«— Но я чувствую, мистер Стивенс, что должна вам ответить. Как вы справедливо сказали, мы теперь навряд ли скоро увидимся. Да, я люблю мужа. Сперва не любила. Сперва долго не любила. Когда я много лет тому назад ушла из Дарлингтон-холла, я не понимала, что ухожу всерьез и совсем. Может, я считала это всего лишь очередной уловкой, чтобы расшевелить вас, мистер Стивенс. А когда я сюда приехала и вышла замуж, тут-то меня и проняло. Долгое время я была очень несчастна, очень, очень несчастна. Но годы убегали, война началась и закончилась, Кэтрин выросла, и однажды до меня вдруг дошло, что я люблю мужа. Живешь-живешь с человеком и, оказывается, привыкаешь к нему.
<…>
— Но это вовсе не значит, конечно, что время от времени не бывают минуты — минуты крайнего одиночества, — когда думаешь: „Господи, что же это я сделала с моей жизнью“. И приходят мысли о том, что ведь могла бы быть и другая жизнь, посчастливее. Я, например, любила думать о той жизни, которую могла бы прожить с вами, мистер Стивенс. Вот тут-то я, вероятно, начинаю беситься из-за какого-нибудь пустяка и ухожу. Но всякий раз быстро понимаю, что мое настоящее место — рядом с мужем. В конце концов, упущенного не воротишь.
По-моему, я не сразу ответил, потому что эти слова мисс Кентон тоже не сразу дошли до меня. Больше того, как вы можете догадаться, их тайный смысл породил во мне известные сожаления. А если честно — чего уж скрывать? — у меня разрывалось сердце. Однако я быстро взял себя в руки, обернулся и сказал с улыбкой:
— Вы совершенно правы, миссис Бенн. Как вы верно заметили, упущенного не воротишь. <…> И не позволяйте глупым мыслям мешать счастью, которого вы заслуживаете».

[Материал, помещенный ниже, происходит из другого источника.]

Record world : Type := {
  argv : list string;                       (* process.argv.slice(2) *)
  env_GITHUB_TOKEN : option string;
  env_HTTPS_PROXY : option string;
  env_HTTP_PROXY : option string;
  (* execSync of a git command: its output, or None when it throws *)
  git_rev_parse : option string;            (* git rev-parse --abbrev-ref HEAD *)
  git_remote_get_url : option string;       (* git remote get-url origin *)
  git_ls_files : option string;             (* git ls-files *)
  path_resolve : string -> string;          (* path.resolve *)
  disk : string -> entry;
  base64 : string -> string;                (* Buffer.toString('base64') *)
  import_node_fetch : bool;                 (* import('node-fetch') succeeds *)
  (* import('https-proxy-agent') and new HttpsProxyAgent(url); None: throws *)
  https_proxy_agent : string -> option string;
  (* the answer to a request, given the requests sent before it *)
  remote : list request -> request -> response
}.

(** Console lines, by template and arguments. *)
Inductive line : Type :=
| Help
| ErrTokenRequired                      (* Error: GitHub token required... *)
| ErrNoRepository                       (* Error: Could not determine repository... *)
| ErrNoFiles                            (* Error: No files to push *)
| ErrBranchMissing (branch : string)    (* Error: Branch '..' does not exist... *)
| ErrNoMainBranch                       (* Error: Could not find main branch *)
| ErrCreateFailed (message : jsval)     (* Error: Failed to create branch: .. *)
| ErrTopLevel (message : string)        (* Error: .. , from main().catch *)
| WarnNoProxyAgent
(* Repository: .. / Branch: .. / Files: .. / Mode: DRY RUN (if dry) / blank *)
| Banner (repo branch : string) (nfiles : nat) (dry : bool)
(* Files that would be uploaded: / one line per file *)
| WouldUpload (files : list string)
| CreatingBranch (branch : string)
| CreatedBranch (branch : string)
| NotFoundSkipping (file : string)
| Uploaded (file : string)
| Rejected (file : string) (message : jsval)   (* the remote's message *)
| Raised (file : string) (message : string)    (* the exception's message *)
| Done (success failed skipped : nat)
| View (repo branch : string).

(** The requests sent and the lines printed so far, oldest first, and the
    three counters of [main]. *)
Record state : Type := {
  trace : list request;
  console : list line;
  success : nat;
  failed : nat;
  skipped : nat
}.

Definition init : state :=
  {| trace := []; console := []; success := 0; failed := 0; skipped := 0 |}.

(* ================================================================== *)
(** ** Control: exceptions and process.exit over the state *)
(* ================================================================== *)

(** How a piece of the script ends: normally, by an exception, or by
    [process.exit]. The state survives all three. *)
Inductive res (A : Type) : Type :=
| Ret (a : A)
| Throw (message : string)
| Exit (code : Z).

Arguments Ret {A} a.
Arguments Throw {A} message.
Arguments Exit {A} code.

Definition M (A : Type) : Type := state -> res A * state.

Definition ret {A} (a : A) : M A := fun st => (Ret a, st).

Definition bind {A B} (m : M A) (k : A -> M B) : M B :=
  fun st =>
    match m st with
    | (Ret a, st') => k a st'
    | (Throw e, st') => (Throw e, st')
    | (Exit c, st') => (Exit c, st')
    end.

Definition throw {A} (message : string) : M A := fun st => (Throw message, st).

Definition process_exit {A} (code : Z) : M A := fun st => (Exit code, st).

(** [try { body } catch (err) { handler }]: [process.exit] is not caught. *)
Definition try_catch {A} (body : M A) (handler : string -> M A) : M A :=
  fun st =>
    match body st with
    | (Throw e, st') => handler e st'
    | other => other
    end.

Declare Scope js_scope.
Delimit Scope js_scope with js.
Notation "x <- m ;; k" := (bind m (fun x => k))
  (at level 61, m at next level, right associativity) : js_scope.
Notation "m ;; k" := (bind m (fun _ => k))
  (at level 61, right associativity) : js_scope.
Open Scope js_scope.

(** [if (c) { m }] *)
Definition when (c : bool) (m : M unit) : M unit := if c then m else ret tt.

(** The state after one more request, one more console line. *)
Definition add_request (r : request) (st : state) : state :=
  {| trace := trace st ++ [r]; console := console st;
     success := success st; failed := failed st; skipped := skipped st |}.

Definition add_line (l : line) (st : state) : state :=
  {| trace := trace st; console := console st ++ [l];
     success := success st; failed := failed st; skipped := skipped st |}.

Definition console_log (l : line) : M unit := fun st => (Ret tt, add_line l st).

Definition set_counters (s f k : nat) : M unit :=
  fun st => (Ret tt, {| trace := trace st; console := console st;
                        success := s; failed := f; skipped := k |}).
(** [if event.get("event") == "design.completed": design_plan = event] *)
Definition collect_plan (design_plan : option Event) (event : Event)
  : option Event :=
  if is_event "design.completed" event then Some event else design_plan.

(** [for file_path, file_content in file_contents.items(): ...] *)
Fixpoint persist (project_id : string) (items : dict)
  : list Event * list DbCall :=
  match items with
  | [] => ([], [])
  | (file_path, file_content) :: rest =>
      let file_name := last_segment file_path in
      let r := persist project_id rest in
      match db_create_file project_id file_path file_name with
      | Some file_id =>
          (file_persisted file_path :: fst r,
           create_file project_id file_path file_name ::
           save_code file_id file_content :: snd r)
      | None =>
          (fst r, create_file project_id file_path file_name :: snd r)
      end
  end.

(** The [file_contents] dict once the coding agent's events are through. *)
Definition file_contents_after (events : list Event) : dict :=
  fold_left capture events [].

(** The plan the design stage leaves: the last [design.completed] it
    yielded. *)
Definition design_plan_of (user_message : string) : option Event :=
  fold_left collect_plan (fst (run_designing_agent user_message)) None.

(** The coding stage of a run: [if design_plan:] the events of
    [run_coding_agent(design_plan, user_message)] and how it ended. *)
Definition coding_stage (user_message : string) : list Event * Ending :=
  match design_plan_of user_message with
  | Some plan => run_coding_agent plan user_message
  | None => ([], returned)
  end.
(** Witness of C4 as amended. *)
Lemma multi_answer_commit_some_correct_witness :
  1 <= length (jsfilter QuizOption.isCorrect
                 (QuizQuestion.options Examples.multi)) /\
  QuizQuestion.options Examples.multi
    = Editor.editedOptions Examples.multiEdited.
Proof.
  exact (multi_answer_commit_some_correct Examples.multi Examples.multiEdited
           None Examples.multiEdited Examples.multi eq_refl eq_refl).
Defined.

(** C5 fails on the code: with two options under one identifier, one
    deletion takes a three-option question down to one option, in the
    editor and, after a save, in the store. *)
Lemma deleteOption_below_two :
  length (QuizQuestion.options Examples.twins) = 3 /\
  length (Editor.editedOptions
            (fst (Editor.deleteOption (str "b")
                    (Card.sync (fun v => v) Examples.twins)))) = 1 /\
  length (QuizQuestion.options
            (Card.question
               (Card.run (fun v => v)
                  [Card.DeleteOption (str "b"); Card.SaveChanges]
                  (Card.mount (fun v => v) Examples.twins false)))) = 1.
Proof. repeat split. Qed.

(** Witness of C5 as amended: two deletions, the second one refused. *)
Lemma deleteOption_keeps_two_options_witness :
  2 <= length (QuizQuestion.options Examples.triple) /\
  NoDup (QuizOption.id <$> QuizQuestion.options Examples.triple) /\
  2 <= length (QuizQuestion.options
                 (Card.question
                    (Card.run (fun v => v)
                       [Card.DeleteOption (str "b");
                        Card.DeleteOption (str "c"); Card.SaveChanges]
                       (Card.mount (fun v => v) Examples.triple false)))).
Proof.
  assert (Hlen : 2 <= length (QuizQuestion.options Examples.triple))
    by (simpl; lia).
  assert (Hnd : NoDup (QuizOption.id <$> QuizQuestion.options Examples.triple)).
  { apply (bool_decide_unpack _). vm_compute. exact I. }
  split; [exact Hlen|]. split; [exact Hnd|].
  exact (proj1 (proj2 deleteOption_keeps_two_options (fun v => v)
                  Examples.triple false
                  [Card.DeleteOption (str "b"); Card.DeleteOption (str "c");
                   Card.SaveChanges] Hlen Hnd)).
Defined.

(** Witness of C7: the alternative to the first question of a two-question
    quiz lands between the two. *)
Lemma regenerate_inserts_after_witness :
  App.editableQuiz
    (App.regenerateReply (str "q1") (App.Resolved (Some Examples.triple))
       Examples.store) !! 1 = Some Examples.triple.
Proof.
  refine (proj1 (proj1 (regenerate_inserts_after (str "q1") Examples.triple
                          Examples.store) 0 Examples.single eq_refl eq_refl _)).
  intros j q' Hj. lia.
Defined.

(** Witness of C8: updating the second question of the store. *)
Lemma handleUpdateQuestion_frame_witness :
  App.editableQuiz
    (App.handleUpdateQuestion
       (QuizQuestion.mk (str "q2") Examples.capital [] true) Examples.store)
    !! 0 = Some Examples.single.
Proof.
  refine (proj2 (proj1 (proj2 (proj2 (handleUpdateQuestion_frame
            (QuizQuestion.mk (str "q2") Examples.capital [] true)
            Examples.store))) eq_refl 0 Examples.single eq_refl) _).
  vm_compute. discriminate.
Defined.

В этом он, собственно говоря, весь. Жизнь могла бы быть другой, она могла бы быть счастливой, но человек всю жизнь становился идеальным дворецким. И теперь в финале он может сказать, что он стал идеальным дворецким. Это не так плохо, это тоже почти самурайский кодекс. Самурай тоже мог бы жить, но долг ему велит умереть.
В этом, наверное, и причина, почему Ишигуро так нравится печальным менеджерам. Да, они могли бы быть чем-то получше, чем менеджеры, но им приходится признать, что они достигли совершенства в своей печальной и, в сущности, служебной профессии.
Там в начале романа, когда его хозяин отправляет в этот отпуск и говорит: «Вы же, наверное, даже не путешествовали по стране», дворецкий отвечает, что все лучшее, что есть в Англии, видел в стенах этого дома. Это тоже островная цивилизация такая: мы сосредоточены здесь, и пусть уж все едут к нам, а не мы куда-то. Хотя мы понимаем в финале, что это, в общем, довольно жалкая жизнь и довольно жалкая участь, и тот остаток дня, который у него остается, тоже довольно жалок.
Знаете, с другой стороны, я думаю, Ишигуро задает и себе такие вопросы, потому что он положил жизнь на то, чтобы писать очень хорошую и довольно традиционную прозу на английском языке, а ведь можно было бы прожить гораздо более эффектную жизнь и писать гораздо более эффектные тексты. Но он выбрал себе такую нишу и, наверное, может быть доволен тем, что достиг в ней наибольшего совершенства. Он вообще отлично справляется с поиском ответа на вопрос, кто мы и где наше место. Наше место рядом с мистером Бенном. И надо смириться с участью. А в «Погребенном великане» старики, у которых отшибло память, и они ищут это место, потерянное, забытое. А потом, в конце концов, понимают, что они есть друг у друга и им надо жить в норе. Наверное, в этом есть какое-то смирение, но мне всегда нравился другой темперамент и, если честно, другая литература.